My post about Ruby 1.9’s impressive improvement over Ruby 1.8.6 created quite an echo within the developer community. Sure, the headline was an attention grabber, just like this one is :-P, but in a matter of a few hours, there were all sorts of blog entries with variants in many languages, more than 200 comments on Reddit, and fifty comments on my own blog. There were however, also a few misconceptions. It was great though because such a simple post generated a lot of discussion amongst developers, with some insightful arguments taking place – and besides it almost created a new meme with the whole “holy shmoly” thing. Fun as that certainly was, let’s try to summarize and clarify a few points.
First and foremost, for those who stopped at the title of the article and didn’t read on, I made it very clear in several places that I didn’t even begin to predict that Ruby 1.9 will be faster than Python 2.5.1 when it comes to real world applications. I ran a simple micro-benchmark where this just happened to be the case. Chances are that Python will have the edge in many instances, especially if we consider that it has several optimized libraries which may still be missing or suboptimal in Ruby. Within the scope of the recursive Fibonacci’s test, which essentially stress-tests method/function calling, Ruby 1.9 seems to be more than 13 times faster than Ruby 1.8.6, but within the Ruby community it’s well known that this improvement factor is not very often replicated in other micro-benchmarks or actual applications.
Ruby is improving, its progress is impressive, so let’s drive this point home and try not to speculate too much. Someone also pointed out Ruby’s lack of Unicode support and in other cases, its disadvantages over Python. That’s missing the point, the article isn’t aimed at comparing or claiming that one language is better than the other. The essence of the message was and remains, that Ruby’s main interpreter — which was typically fairly slow — will soon be replaced by Yarv, which will drastically improve Ruby’s speed, to the point where perhaps it will be comparable with the not-too-fast but acceptable CPython. And yes, even for Python there are psyco and pypy both of which would change the outcome of my test. With this out of the way, let’s move on.

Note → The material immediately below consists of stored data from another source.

(** * OnlineClinic chat subsystem: hub, client session, message store

    A shallow embedding of the real-time chat core of the OnlineClinic
    server and the properties its specification states about it.

    - [utils/file_handler.go]   : [parseSolarDate], [SolarToGregorian] and
                                the other date helpers
    - [config/schema.sql]       : tables [chats], [messages]; procedures
                                [CreateChat], [AddMessage], [GetChatHistory]
    - [models/chat.go]          : [ChatExists], [CreateChat], [AddMessage],
                                [GetChatHistory], [extractFileNameAndType]
    - [controllers/chats.go]    : [Hub], [Hub.Run], [ServeWs],
                                [Client.readPump], [Client.writePump], the
                                handlers [CreateChat] and [GetChatHistory]
    - [routes/routes.go]        : the chat routes
    - [cmd/main.go]             : the shutdown loop of [main]

    Go strings and [[]byte] payloads are sequences of 8-bit characters and
    are both modelled by [string].  Go [int] values are modelled by [Z].
    Pointers to [Client] objects are modelled by [positive] addresses. *)

From Stdlib Require Import Ascii String.
From stdpp Require Import base numbers option list gmap strings.

Local Open Scope Z_scope.

(** ** Errors

    One constructor per place where the code builds an error value; the
    wrapped error of [fmt.Errorf("...: %v", err)] is kept as an argument. *)

Inductive error : Type :=
  | ErrDateFormat                          (* "invalid date format, expected yyyy-MM-dd" *)
  | ErrInvalidYear (part : string)         (* "invalid year: %s" *)
  | ErrInvalidMonth (part : string)        (* "invalid month: %s" *)
  | ErrInvalidDay (part : string)          (* "invalid day: %s" *)
  | ErrMonthRange (month : Z)              (* "invalid month: %d" *)
  | ErrDayRange (day : Z)                  (* "invalid day: %d" *)
  | ErrConvertingDate (cause : error)      (* "error converting Hijri date to Gregorian: %v" *)
  | ErrCheckingChat (cause : error)        (* "error checking for existing chat: %v" *)
  | ErrNoChat (sender receiver : Z)        (* "no chat exists between sender %d and receiver %d" *)
  | ErrInvalidChatID (provided existing : Z) (* "invalid chat ID: provided ... does not match ..." *)
  | ErrScanNull                            (* Scan of a NULL column into an int *)
  | ErrForeignKey                          (* a FOREIGN KEY constraint of the schema fails *)
  | ErrDriver (code : Z).                  (* any other error reported by the database driver *)

(** ** The pieces of Go's [strings] and [strconv] that the code calls *)

Module GoStrings.

Definition code (a : ascii) : Z := Z.of_N (N_of_ascii a).

(** [unicode.IsSpace] on the UTF-8 encoding: the six ASCII spaces, the
    two-byte U+0085 and U+00A0, and the three-byte U+1680, U+2000..U+200A,
    U+2028, U+2029, U+202F, U+205F, U+3000. *)
Definition space1 (a : ascii) : bool :=
  let n := code a in ((9 <=? n) && (n <=? 13)) || (n =? 32).

Definition space2 (a b : ascii) : bool :=
  (code a =? 194) && ((code b =? 133) || (code b =? 160)).

Definition space3 (a b c : ascii) : bool :=
  let x := code a in let y := code b in let z := code c in
  ((x =? 225) && (y =? 154) && (z =? 128))
  || ((x =? 226) && (y =? 128) &&
      (((128 <=? z) && (z <=? 138)) || (z =? 168) || (z =? 169) || (z =? 175)))
  || ((x =? 226) && (y =? 129) && (z =? 159))
  || ((x =? 227) && (y =? 128) && (z =? 128)).

Fixpoint trim_left (l : list ascii) : list ascii :=
  match l with
  | [] => []
  | a :: l1 =>
      if space1 a then trim_left l1 else
      match l1 with
      | [] => l
      | b :: l2 =>
          if space2 a b then trim_left l2 else
          match l2 with
          | [] => l
          | c :: l3 => if space3 a b c then trim_left l3 else l
          end
      end
  end.

(** The same scan from the end of the string, on the reversed bytes. *)
Fixpoint trim_left_rev (l : list ascii) : list ascii :=
  match l with
  | [] => []
  | a :: l1 =>
      if space1 a then trim_left_rev l1 else
      match l1 with
      | [] => l
      | b :: l2 =>
          if space2 b a then trim_left_rev l2 else
          match l2 with
          | [] => l
          | c :: l3 => if space3 c b a then trim_left_rev l3 else l
          end
      end
  end.

Definition TrimSpace (s : string) : string :=
  string_of_list_ascii
    (rev (trim_left_rev (rev (trim_left (list_ascii_of_string s))))).
Lemma comprehension_raise {A B} (f : A → result B) (cond : A → bool) (l : list A) e :
  comprehension f cond l = Raise e → ∃ s, s ∈ l ∧ cond s = true ∧ f s = Raise e.
Proof.
  induction l as [|s l IH]; simpl; [done|].
  destruct (cond s) eqn:Hc.
  - destruct (f s) as [b|e'] eqn:Hf; simpl.
    + destruct (comprehension f cond l) eqn:Hl; simpl; [done|].
      intros [= ->]. destruct IH as (s' & ? & ? & ?); [done|].
      exists s'. split; [by right|done].
    + intros [= ->]. exists s. split; [by left|done].
  - intros He. destruct (IH He) as (s' & ? & ? & ?).
    exists s'. split; [by right|done].
Qed.

Lemma str_index_has_index s : has_index s → ∃ b, str_index s = Ok b.
Proof. intros [z Hz]. unfold str_index. rewrite Hz. eauto. Qed.

Lemma get_english_audio_indices_ok (audio_streams : probe_output) :
  Forall has_index (default [] (streams audio_streams)) →
  ∃ l, get_english_audio_indices audio_streams = Ok l ∧
       Forall2 (λ i s, ∃ z, index s = Some z ∧ i = pretty z) l
         (filter eng_or_und (default [] (streams audio_streams))).
Proof.
  intros Hidx. unfold get_english_audio_indices.
  destruct (comprehension_ok str_index english_or_und
              (default [] (streams audio_streams))) as (l & Hl & Hf).
  { eapply Forall_impl; [exact Hidx|]. intros s Hs _. by apply str_index_has_index. }
  exists l. split; [done|].
  erewrite list_filter_iff in Hf by (intros; apply english_or_und_spec).
  eapply Forall2_impl; [exact Hf|]. intros i s. unfold str_index.
  destruct (index s); [|done]. intros [= <-]. eauto.
Qed.
Lemma isin_same_members (x : K) l l' :
  (forall y, In y l <-> In y l') -> isin x l = isin x l'.
Proof.
  intros H. destruct (isin x l') eqn:E.
  - apply isin_In. apply H. now apply isin_In.
  - apply isin_false. intros Hx. apply isin_false in E. apply E.
    now apply H.
Qed.

End KeyFacts.

(** ** The merge *)

Section MergeFacts.
Context {R P B : Type} {KR : KeyType R} {KP : KeyType P}.
Implicit Types (a : AccuracyRecord R P B) (c : CoverageRecord R P)
  (m : MergedRecord R P B) (acc : list (AccuracyRecord R P B))
  (cov : list (CoverageRecord R P)).

Lemma key_match_eq a c : key_match a c = true <-> acc_key a = cov_key c.
Proof.
  unfold key_match, acc_key, cov_key. rewrite andb_true_iff, !key_eqb_eq.
  split; [intros [-> ->]; reflexivity|intros E; inversion E; auto].
Qed.

(** With unique coverage keys an accuracy row matches at most one row. *)
Lemma unique_keys_one_match a cov :
  NoDup (map cov_key cov) -> (List.length (filter (key_match a) cov) <= 1)%nat.
Proof.
  induction cov as [|c cov IH]; simpl; intros ND; [lia|].
  inversion ND as [|k ks Hnot ND']; subst.
  destruct (key_match a c) eqn:E; [|now apply IH].
  assert (Hnil : filter (key_match a) cov = []).
  { apply filter_nil_iff. intros c' Hc'.
    destruct (key_match a c') eqn:E'; [|reflexivity].
    exfalso. apply Hnot. apply key_match_eq in E, E'. rewrite <- E, E'.
    now apply in_map. }
  rewrite Hnil. simpl. lia.
Qed.

Lemma unique_keys_single_match a c cov :
  NoDup (map cov_key cov) -> In c cov -> key_match a c = true ->
  filter (key_match a) cov = [c].
Proof.
  induction cov as [|c0 cov IH]; simpl; intros ND Hc E; [contradiction|].
  inversion ND as [|k ks Hnot ND']; subst.
  destruct Hc as [->|Hc].
  - rewrite E. f_equal. apply filter_nil_iff. intros c' Hc'.
    destruct (key_match a c') eqn:E'; [|reflexivity].
    exfalso. apply Hnot. apply key_match_eq in E, E'. rewrite <- E, E'.
    now apply in_map.
  - destruct (key_match a c0) eqn:E0; [|now apply IH].
    exfalso. apply Hnot. apply key_match_eq in E, E0. rewrite <- E0, E.
    now apply in_map.
Qed.

Lemma merge_row_acc_part cov a :
  (List.length (filter (key_match a) cov) <= 1)%nat ->
  map acc_part (merge_row cov a) = [a].
Proof.
  unfold merge_row. destruct (filter (key_match a) cov) as [|c [|c' ms]];
    simpl; intros H; try reflexivity. lia.
Qed.

Lemma merge_row_unmatched cov a :
  has_match cov a = false -> merge_row cov a = [mkMerged a nan nan].
Proof.
  unfold has_match, merge_row. intros H.
  assert (E : filter (key_match a) cov = []).
  { apply filter_nil_iff. intros c Hc.
    destruct (key_match a c) eqn:E; [|reflexivity].
    assert (T : existsb (key_match a) cov = true)
      by (apply existsb_exists; eauto).
    congruence. }
  now rewrite E.
Qed.

Lemma merge_row_acc cov a m : In m (merge_row cov a) -> acc_part m = a.
Proof.
  unfold merge_row. destruct (filter (key_match a) cov) as [|c ms].
  - intros [<-|[]]. reflexivity.
  - intros H. apply in_map_iff in H. destruct H as [c' [<- _]]. reflexivity.
Qed.

Lemma merge_row_length cov a :
  List.length (merge_row cov a) =
  Nat.max 1 (List.length (filter (key_match a) cov)).
Proof.
  unfold merge_row. destruct (filter (key_match a) cov) as [|c ms];
    [reflexivity|]. now rewrite length_map.
Qed.

Lemma merge_row_nonempty cov a : exists m, In m (merge_row cov a).
Proof.
  unfold merge_row. destruct (filter (key_match a) cov) as [|c ms];
    simpl; eauto.
Qed.

Lemma in_df_merged acc cov m :
  In m (df_merged_of acc cov) <->
  exists a m0, In a acc /\ In m0 (merge_row cov a) /\ m = fill_sentinel m0.
Proof.
  unfold df_merged_of, load_data, pd_merge_left. simpl.
  rewrite in_map_iff. split.
  - intros [m0 [<- H]]. apply in_flat_map in H. destruct H as [a [Ha Hm]].
    eauto.
  - intros [a [m0 [Ha [Hm ->]]]]. exists m0. split; [reflexivity|].
    apply in_flat_map. eauto.
Qed.

Lemma df_merged_routes acc cov :
  forall x, In x (map m_routeID (df_merged_of acc cov)) <->
            In x (map routeID acc).
Proof.
  intros x. rewrite !in_map_iff. split.
  - intros [m [<- Hm]]. apply in_df_merged in Hm.
    destruct Hm as [a [m0 [Ha [Hm ->]]]]. apply merge_row_acc in Hm.
    exists a. unfold m_routeID. simpl. now rewrite Hm.
  - intros [a [<- Ha]].
    destruct (merge_row_nonempty cov a) as [m0 Hm0].
    exists (fill_sentinel m0). split.
    + unfold m_routeID. simpl. now rewrite (merge_row_acc _ _ _ Hm0).
    + apply in_df_merged. eauto.
Qed.

Lemma df_merged_periods acc cov :
  forall x, In x (map m_timePeriod (df_merged_of acc cov)) <->
            In x (map timePeriod acc).
Proof.
  intros x. rewrite !in_map_iff. split.
  - intros [m [<- Hm]]. apply in_df_merged in Hm.
    destruct Hm as [a [m0 [Ha [Hm ->]]]]. apply merge_row_acc in Hm.
    exists a. unfold m_timePeriod. simpl. now rewrite Hm.
  - intros [a [<- Ha]].
    destruct (merge_row_nonempty cov a) as [m0 Hm0].
    exists (fill_sentinel m0). split.
    + unfold m_timePeriod. simpl. now rewrite (merge_row_acc _ _ _ Hm0).
    + apply in_df_merged. eauto.
Qed.

Lemma df_merged_length acc cov :
  List.length (df_merged_of acc cov) =
  list_sum (map (fun a => Nat.max 1 (List.length (filter (key_match a) cov)))
                acc).
Proof.
  unfold df_merged_of, load_data, pd_merge_left. simpl.
  rewrite length_map. induction acc as [|a acc IH]; simpl; [reflexivity|].
  rewrite length_app, IH, merge_row_length. reflexivity.
Qed.

Lemma merged_accuracy_columns acc cov :
  NoDup (map cov_key cov) -> map acc_part (df_merged_of acc cov) = acc.
Proof.
  intros ND. unfold df_merged_of, load_data, pd_merge_left. simpl.
  rewrite map_map. simpl. induction acc as [|a acc IH]; simpl; [reflexivity|].
  rewrite map_app, IH, merge_row_acc_part; [reflexivity|].
  now apply unique_keys_one_match.
Qed.

(** C1: when the coverage table has no two rows with the same
    (route, timePeriod), the merged table of [load_data] has exactly as many
    rows as the accuracy table; its accuracy columns are the accuracy table
    itself, row for row, so no accuracy row is dropped or duplicated. *)
Theorem merge_preserves_row_count acc cov :
  NoDup (map cov_key cov) ->
  List.length (df_merged_of acc cov) = List.length acc /\
  map acc_part (df_merged_of acc cov) = acc.
Proof.
  intros ND.
  pose proof (merged_accuracy_columns acc cov ND) as E.
  split; [|exact E].
  rewrite <- E at 2. now rewrite length_map.
Qed.

(** The merged rows of an accuracy row without coverage match. *)
Lemma unmatched_rows acc cov a :
  In a acc -> has_match cov a = false ->
  In (mkMerged a (-1) nan) (df_merged_of acc cov) /\
  forall m, In m (df_merged_of acc cov) -> acc_part m = a ->
            m = mkMerged a (-1) nan.
Proof.
  intros Ha Hno. split.
  - apply in_df_merged. exists a, (mkMerged a nan nan).
    rewrite merge_row_unmatched by assumption. simpl. auto.
  - intros m Hm Hacc. apply in_df_merged in Hm.
    destruct Hm as [a' [m0 [Ha' [Hm0 ->]]]]. simpl in Hacc.
    rewrite (merge_row_acc _ _ _ Hm0) in Hacc. subst a'.
    rewrite merge_row_unmatched in Hm0 by assumption.
    destruct Hm0 as [<-|[]]. reflexivity.
Qed.

(** C6: an accuracy row with no coverage row of its key gives the merged row
    with [fractionTrackedExplained] equal to [-1] and
    [fractionOnFullyMissingTrips] missing, and every merged row that comes
    from it is that row. *)
Theorem unmatched_row_sentinel_asymmetry acc cov a :
  In a acc -> has_match cov a = false ->
  In (mkMerged a (-1) nan) (df_merged_of acc cov) /\
  forall m, In m (df_merged_of acc cov) -> acc_part m = a ->
            fractionTrackedExplained m = (-1)%float /\
            fractionOnFullyMissingTrips m = nan /\
            is_nan (fractionOnFullyMissingTrips m) = true.
Proof.
  intros Ha Hno. destruct (unmatched_rows acc cov a Ha Hno) as [Hin Hall].
  split; [exact Hin|]. intros m Hm Hacc.
  rewrite (Hall m Hm Hacc). simpl. auto.
Qed.
(** The world a use case runs in: the session behind the repository and
    the number of oracle readings made so far. *)
Record World (DB : Type) : Type := mkWorld {
  w_db : DB;
  w_tick : nat
}.
Arguments mkWorld {DB} _ _.
Arguments w_db {DB} _.
Arguments w_tick {DB} _.

(* ===================================================================== *)
(** ** External collaborators *)
(* ===================================================================== *)

(** [UserRepository] ([app/domain/interfaces/user_repository.py]): the
    abstract store. A call acts on the session [DB] and may raise. *)
Class UserRepository (DB : Type) : Type := {
  get_by_id : UUID -> M DB (option User.t);
  get_by_username : pystr -> M DB (option User.t);
  get_by_email : pystr -> M DB (option User.t);
  create_user : User.t -> M DB unit;
  update_user : User.t -> M DB unit
}.

(** A value of a token's payload. *)
Inductive Claim : Type :=
| CStr (s : pystr)
| CUUID (u : UUID)
| CDatetime (t : datetime).

(** [app/core/config.py], the JWT part. *)
Record Settings : Type := mkSettings {
  SECRET_KEY : pystr;
  ALGORITHM : pystr;
  ACCESS_TOKEN_EXPIRE_MINUTES : Z
}.

(** The libraries and the environment the code calls into. *)
Class Libraries : Type := {
  (** [pwdlib]: [PasswordHash.verify(password, hash)]. *)
  password_hash_verify : pystr -> pystr -> Res bool;
  (** [pwdlib]: [PasswordHash.hash(password)], with the salt drawn at
      reading [n]. *)
  password_hash_hash : nat -> pystr -> Res pystr;
  (** [jwt.encode(payload, key, algorithm)]. *)
  jwt_encode : gmap pystr Claim -> pystr -> pystr -> Res pystr;
  (** [jwt.decode(token, key, algorithms)] run at clock reading [now]. *)
  jwt_decode : datetime -> pystr -> pystr -> list pystr
               -> Res (gmap pystr Claim);
  (** [str.lower] and [str(uuid)]. *)
  str_lower : pystr -> pystr;
  uuid_str : UUID -> pystr;
  (** The oracles: the clock and [uuid.uuid4()] at reading [n]. *)
  clock : nat -> datetime;
  uuid_source : nat -> UUID;
  settings : Settings
}.

(** One oracle reading. *)
Definition tick {DB A : Type} (f : nat -> A) : M (World DB) A :=
  fun w => (Ok (f (w_tick w)), mkWorld (w_db w) (S (w_tick w))).

(** A repository call inside the world. *)
Definition on_db {DB A : Type} (c : M DB A) : M (World DB) A :=
  fun w => let (r, db') := c (w_db w) in (r, mkWorld db' (w_tick w)).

Dima Dogadaylo and my friend Valentino Volonghi both blogged about a much faster version (they employed the use of generators) of my Python snippet. Many other people in this blog and on Reddit proposed faster algorithms too. That’s all well and fine, but it really compares apples and oranges. If we switch from a naive recursive algorithm to an iterative one, even Ruby 1.8.6 will be faster and able to compute the task in a few moments. The computationally expensive and inefficient recursive algorithm should be used by those who want to compare other languages with my results, otherwise the comparison will be meaningless. Using a fast language to implement a slow algorithm is always going to be slower than using a slow language with an efficient algorithm, for N sufficiently large.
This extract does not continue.